**About this exercise**
Copy each line containing "codes" from the listing below.

-- Opening Marker --

(* ===== verification/SignupCage.v ===== *)
(** The attempt cage: wrong codes use up a sign-up. Then two behaviours that are not
    what the module's text says: a heartbeat can shorten the life of a code, and a
    duplicate that appears while a verification runs is an error. *)

From S2P Require Import Prelude Tables AuthModel EmailAddress KeyStore OneTime MobileTokens Signup.
From S2P Require Import SignupLaws.

Local Open Scope string_scope.
Local Open Scope Z_scope.

Import EmailValidation OTPService PendingRegistration.

Module AttemptCage.

(** What a browser that holds the token may ask for between its guesses. *)
Inductive request : Type :=
  | Guess (at_ : Z) (otp : string)
  | Heartbeat (at_ : Z)
  | Look (at_ : Z)
  | GiveUp (at_ : Z).

Definition request_time (q : request) : Z :=
  match q with Guess t _ | Heartbeat t | Look t | GiveUp t => t end.

Definition is_guess (q : request) : bool := match q with Guess _ _ => true | _ => false end.

Definition guess_count (qs : list request) : nat := length (List.filter is_guess qs).

(** Times that do not go back, and the last one. *)
Fixpoint in_order (now : Z) (qs : list request) : Prop :=
  match qs with [] => True | q :: qs => now <= request_time q /\ in_order (request_time q) qs end.

Fixpoint last_time (now : Z) (qs : list request) : Z :=
  match qs with [] => now | q :: qs => last_time (request_time q) qs end.

Section cage.
Context {S : Type} `{KeyStoreLaws S} `{OtpDigest} `{TokenDigest}.
Context (cfg : signup_config).
Context (id : Z) (public_id : string) (fails : bool) (channel : string) (seen : tables_seen).
Implicit Types st : auth_store S.

(** Requests one after the other, each with Redis answering every call. *)
Definition answering (now : Z) : nat -> call := fun _ => Call now Up.

Definition guess (token : string) (now : Z) (otp : string) st : (VerifyResult * option user) * auth_store S :=
  verify_pending_registration true cfg (answering now) id public_id now fails token otp channel seen st.

(** The answer of a guess, the effect of the others. *)
Definition serve (token : string) (q : request) st : list (VerifyResult * option user) * auth_store S :=
  match q with
  | Guess now otp => let (r, st) := guess token now otp st in ([r], st)
  | Heartbeat now => ([], snd (touch_pending_registration true cfg (answering now) now token st))
  | Look now => ([], snd (get_pending_registration true (Call now Up) token st))
  | GiveUp now => ([], snd (discard_pending_registration true (Call now Up) token st))
  end.

Fixpoint serve_all (token : string) (qs : list request) st
    : list (VerifyResult * option user) * auth_store S :=
  match qs with
  | [] => ([], st)
  | q :: qs => let (r, st) := serve token q st in
               let (rs, st) := serve_all token qs st in ((r ++ rs)%list, st)
  end.

(** A well-formed code that is not the one of the payload. *)
Definition wrong (otp_hash : string) (q : request) : Prop :=
  match q with
  | Guess _ otp => malformed (strip otp) = false /\ verify_otp_hash (strip otp) otp_hash = false
  | _ => True
  end.

Definition refused (r : VerifyResult * option user) : Prop := vr_success (fst r) = false /\ snd r = None.

(** Where a sign-up stands: gone, or with attempts left. *)
Definition caged (now : Z) (token otp_hash : string) (left : nat) st : Prop :=
  view now (pending_key token) (shared st) = None
  \/ exists q, fst <$> view now (pending_key token) (shared st) = Some (SPending q)
     /\ pd_otp_hash q = otp_hash
     /\ pd_attempts q < SIGNUP_OTP_MAX_ATTEMPTS cfg <= pd_attempts q + Z.of_nat left.

Lemma caged_later now t token h left st : now <= t -> caged now token h left st -> caged t token h left st.
Proof.
  intros Ht [Hn|(q & Hq & Hh & Ha)]; [left; by eapply view_later|].
  destruct (view t (pending_key token) (shared st)) as [[v e]|] eqn:Hv; [|by left]. right. exists q.
  rewrite (view_before now t _ _ v e Ht Hv) in Hq. by rewrite Hv.
Qed.

(** A read with Redis answering gives what is there and leaves it. *)
Lemma get_at_answering now token st :
  fst (get_at true (Call now Up) (pending_key token) st) = fst <$> view now (pending_key token) (shared st)
  /\ view now (pending_key token) (shared (snd (get_at true (Call now Up) (pending_key token) st)))
     = view now (pending_key token) (shared st).
Proof.
  split; [|by apply (get_at_untouched (Call now Up))]. unfold get_at, store_get.
  rewrite guarded_required. cbn [via at_time]. rewrite fst_on_redis. apply get_value.
Qed.

Lemma guess_caged token h left now otp st : wrong h (Guess now otp) ->
  caged now token h (Datatypes.S left) st ->
  let '(r, st') := guess token now otp st in refused r /\ caged now token h left st'.
Proof.
  intros [Hm Hw] Hc. unfold guess, verify_pending_registration. set (c := answering now).
  change (c 0%nat) with (Call now Up).
  destruct (get_at_answering now token st) as [Hg Hu].
  destruct (get_at true (Call now Up) (pending_key token) st) as [v st1]. cbn [fst snd] in Hg, Hu. subst v.
  destruct Hc as [Hn|(q & Hq & Hh & Ha)].
  { rewrite Hn. cbn. split; [done|]. left. by rewrite Hu. }
  rewrite Hq. cbn -[wrong_code]. rewrite Hm, Hh, Hw. cbn -[wrong_code]. unfold wrong_code.
  destruct (Z.leb_spec (SIGNUP_OTP_MAX_ATTEMPTS cfg) (pd_attempts q + 1)) as [Hx|Hx]; cbn.
  - split; [done|]. left. unfold delete_at.
    pose proof (store_delete_effect Up now (pending_key token) st1) as Hd.
    cbn in Hd |- *. apply Hd. lia.
  - split; [done|]. right. exists (with_attempts q (pd_attempts q + 1)).
    change (c 2%nat) with (Call now Up). rewrite set_at_up by lia. split_and!; [done..|simpl; lia].
Qed.

Lemma touch_caged token h left now st : caged now token h left st ->
  caged now token h left (snd (touch_pending_registration true cfg (answering now) now token st)).
Proof.
  intros Hc. unfold touch_pending_registration. change (answering now 0%nat) with (Call now Up).
  destruct (get_at_answering now token st) as [Hg Hu].
  destruct (get_at true (Call now Up) (pending_key token) st) as [v st1]. cbn [fst snd] in Hg, Hu. subst v.
  assert (Hc1 : caged now token h left st1) by (unfold caged in *; by rewrite Hu). clear Hc.
  destruct (view now (pending_key token) (shared st)) as [[v e]|] eqn:Hv; [|done].
  destruct Hc1 as [Hn|(q & Hq & Hh & Ha)]; [congruence|]. rewrite Hu in Hq. cbn in Hq. injection Hq as ->.
  cbn -[set_at store_expire]. assert (Hst1 : caged now token h left st1).
  { right. exists q. by rewrite Hu. }
  destruct (_ <=? now); [done|]. set (e' := Z.min _ _). destruct (_ <=? 0) eqn:Hz; [done|].
  apply Z.leb_gt in Hz. change (answering now 1%nat) with (Call now Up).
  pose proof (set_at_up now (pending_key token) (SPending (with_expiry q e')) _ st1 Hz) as Hs.
  set (st2 := snd (set_at _ _ _ _ _ st1)) in *. right. exists (with_expiry q e'). split; [|done].
  cbn [snd]. destruct (expire_effect Up now (pending_key token) (whole_seconds (e' - now)) st2 _ _ Hs) as [Hx|Hx];
    rewrite (Hx now) by lia; [by rewrite Hs|]. unfold live, expired_at.
  by destruct (Z.leb_spec (now + seconds (whole_seconds (e' - now))) now); [unfold seconds in *; lia|].
Qed.

Lemma serve_caged token h qs q st : wrong h q ->
  caged (request_time q) token h (guess_count (q :: qs)) st ->
  let '(rs, st') := serve token q st in
  Forall refused rs /\ caged (request_time q) token h (guess_count qs) st'.
Proof.
  intros Hw Hc. destruct q as [now otp|now|now|now]; cbn [request_time] in *.
  - pose proof (guess_caged token h (guess_count qs) now otp st Hw Hc) as Hg. unfold serve.
    destruct (guess token now otp st) as [r st1]. destruct Hg as [Hr Hc1]. split; [by apply Forall_singleton|done].
  - split; [constructor|]. by apply touch_caged.
  - split; [constructor|]. unfold get_pending_registration.
    destruct (get_at_answering now token st) as [_ Hu]. destruct (get_at _ _ _ st) as [v st1]. cbn [snd] in *.
    unfold caged in *. by rewrite Hu.
  - split; [constructor|]. left.
    pose proof (store_delete_effect Up now (pending_key token) st) as Hd. cbn in Hd |- *. apply Hd. lia.
Qed.

Lemma serve_all_caged token h qs now st : in_order now qs -> Forall (wrong h) qs ->
  caged now token h (guess_count qs) st ->
  let '(rs, st') := serve_all token qs st in
  Forall refused rs /\ view (last_time now qs) (pending_key token) (shared st') = None.
Proof.
  revert now st. induction qs as [|q qs IH]; intros now st Ho Hw Hc; cbn [serve_all last_time].
  - split; [done|]. destruct Hc as [Hn|(p & _ & _ & Ha)]; [done|unfold guess_count in Ha; simpl in Ha; lia].
  - destruct Ho as [Ht Ho]. inversion_clear Hw as [|? ? Hg Hw'].
    apply (caged_later now (request_time q)) in Hc; [|done].
    pose proof (serve_caged token h qs q st Hg Hc) as Hone.
    destruct (serve token q st) as [r st1]. destruct Hone as [Hr Hc1].
    pose proof (IH (request_time q) st1 Ho Hw' Hc1) as Hrest. destruct (serve_all token qs st1) as [rs st2].
    destruct Hrest as [Hrs Hv]. split; [by apply Forall_app|done].
Qed.

(** C23: requests served one after the other, where Redis is required and answers
    every call: wrong codes, as many as the sign-up has attempts left, with
    heartbeats, looks and giving up in between, are all refused, create no account,
    and leave the sign-up destroyed. (Guesses in parallel, or while Redis refuses
    writes, are not all counted: see the findings.) *)
Theorem attempts_exhausted token qs now p st :
  fst <$> view now (pending_key token) (shared st) = Some (SPending p) ->
  pd_attempts p < SIGNUP_OTP_MAX_ATTEMPTS cfg <= pd_attempts p + Z.of_nat (guess_count qs) ->
  in_order now qs -> Forall (wrong (pd_otp_hash p)) qs ->
  let '(rs, st') := serve_all token qs st in
  Forall refused rs
  /\ forall t, last_time now qs <= t -> view t (pending_key token) (shared st') = None.
Proof.
  intros Hv Ha Ho Hw. pose proof (serve_all_caged token (pd_otp_hash p) qs now st Ho Hw) as Hc.
  destruct (serve_all token qs st) as [rs st']. destruct Hc as [Hr Hn]; [right; by exists p|].
  split; [done|]. intros t Ht. by eapply view_later.
Qed.

End cage.
End AttemptCage.

(** * What the text says otherwise *)

Section findings.
Context {S : Type} `{KeyStoreLaws S} `{OtpDigest} `{TokenDigest}.
Context (cfg : signup_config).
Implicit Types st : auth_store S.

(** FINDING: a heartbeat gives the code the keep-alive from now, however much more
    life it had. *)
Theorem touch_resets_life now token p st :
  fst <$> view now (pending_key token) (shared st) = Some (SPending p) ->
  0 < SIGNUP_OTP_KEEPALIVE cfg -> now + seconds (SIGNUP_OTP_KEEPALIVE cfg) <= pd_hard_expires_at p ->
  let '((extended, life), st') := touch_pending_registration true cfg (AttemptCage.answering now) now token st in
  extended = true /\ life = SIGNUP_OTP_KEEPALIVE cfg
  /\ exists v, view now (pending_key token) (shared st')
               = Some (v, Some (now + seconds (SIGNUP_OTP_KEEPALIVE cfg))).
Proof.
  intros Hv Hk Hh. unfold touch_pending_registration, get_at, store_get. rewrite guarded_required.
  cbn [via at_time AttemptCage.answering]. unfold on_redis.
  pose proof (get_value now (pending_key token) (shared st)) as Hg.
  destruct (ks_get now (pending_key token) (shared st)) as [v s1]. simpl in Hg. subst v.
  rewrite Hv. cbn -[store_expire]. unfold seconds in Hh.
  destruct (Z.leb_spec (pd_hard_expires_at p) now); [lia|].
  rewrite Z.min_l by (unfold seconds; lia).
  assert (Hw : whole_seconds (now + seconds (SIGNUP_OTP_KEEPALIVE cfg) - now) = SIGNUP_OTP_KEEPALIVE cfg).
  { unfold whole_seconds, seconds. rewrite Z.add_simpl_l. change (1 * 1000000) with 1000000.
    by rewrite Z.quot_mul. }
  rewrite Hw. destruct (Z.leb_spec (SIGNUP_OTP_KEEPALIVE cfg) 0); [lia|]. cbn -[store_expire].
  split; [done|]. split; [done|].
  set (ttl := SIGNUP_OTP_KEEPALIVE cfg) in *.
  pose proof (set_at_up now (pending_key token) (SPending (with_expiry p (now + seconds ttl))) ttl
    (with_shared st s1) Hk) as Hs.
  change (AttemptCage.answering now 1%nat) with (Call now Up).
  set (st1 := snd (set_at _ _ _ _ _ _)) in *. unfold store_expire. rewrite shared_on_redis.
  destruct (expire_live now (pending_key token) ttl _ _ _ Hs) as [_ He].
  eexists. rewrite (He now) by lia. unfold live, expired_at.
  by destruct (Z.leb_spec (now + seconds ttl) now); [unfold seconds in *; lia|].
Qed.

(** FINDING: an account of the same address that appears between the first query and
    the insert's own check is an error, not the account to return. *)
Theorem late_duplicate_rejected id pid now fails p channel seen u :
  user_by_email (ts_first seen) (pd_email p) = None ->
  u ∈ ts_check seen -> us_email u = normalize_email (pd_email p) -> some_text (us_email u) = true ->
  _create_verified_user id pid now fails p channel seen = Rejected.
Proof.
  intros Hf Hin He Ht. unfold _create_verified_user. rewrite Hf.
  replace (check_user_duplicates _ _ _) with (Some "email"); [done|]. symmetry.
  unfold check_user_duplicates. cbv zeta.
  assert (Hx : existsb (fun r => bool_decide (Some (us_email r)
                 = Some (us_email (verified_row id pid now p channel))))
     (List.filter (fun r => negb (false && (us_id r =? us_id (verified_row id pid now p channel))))
        (ts_check seen)) = true).
  { apply existsb_exists. exists u. split; [|apply bool_decide_eq_true_2; by rewrite He].
    apply filter_In. split; [by apply list_elem_of_In|done]. }
  rewrite Hx. cbn [us_email verified_row]. rewrite <- He. unfold truthy, some_text in *. by rewrite Ht.
Qed.

End findings.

-- Closing Marker --

**Exercise output**
(** The attempt cage: wrong codes use up a sign-up. Then two behaviours that are not
    every call: wrong codes, as many as the sign-up has attempts left, with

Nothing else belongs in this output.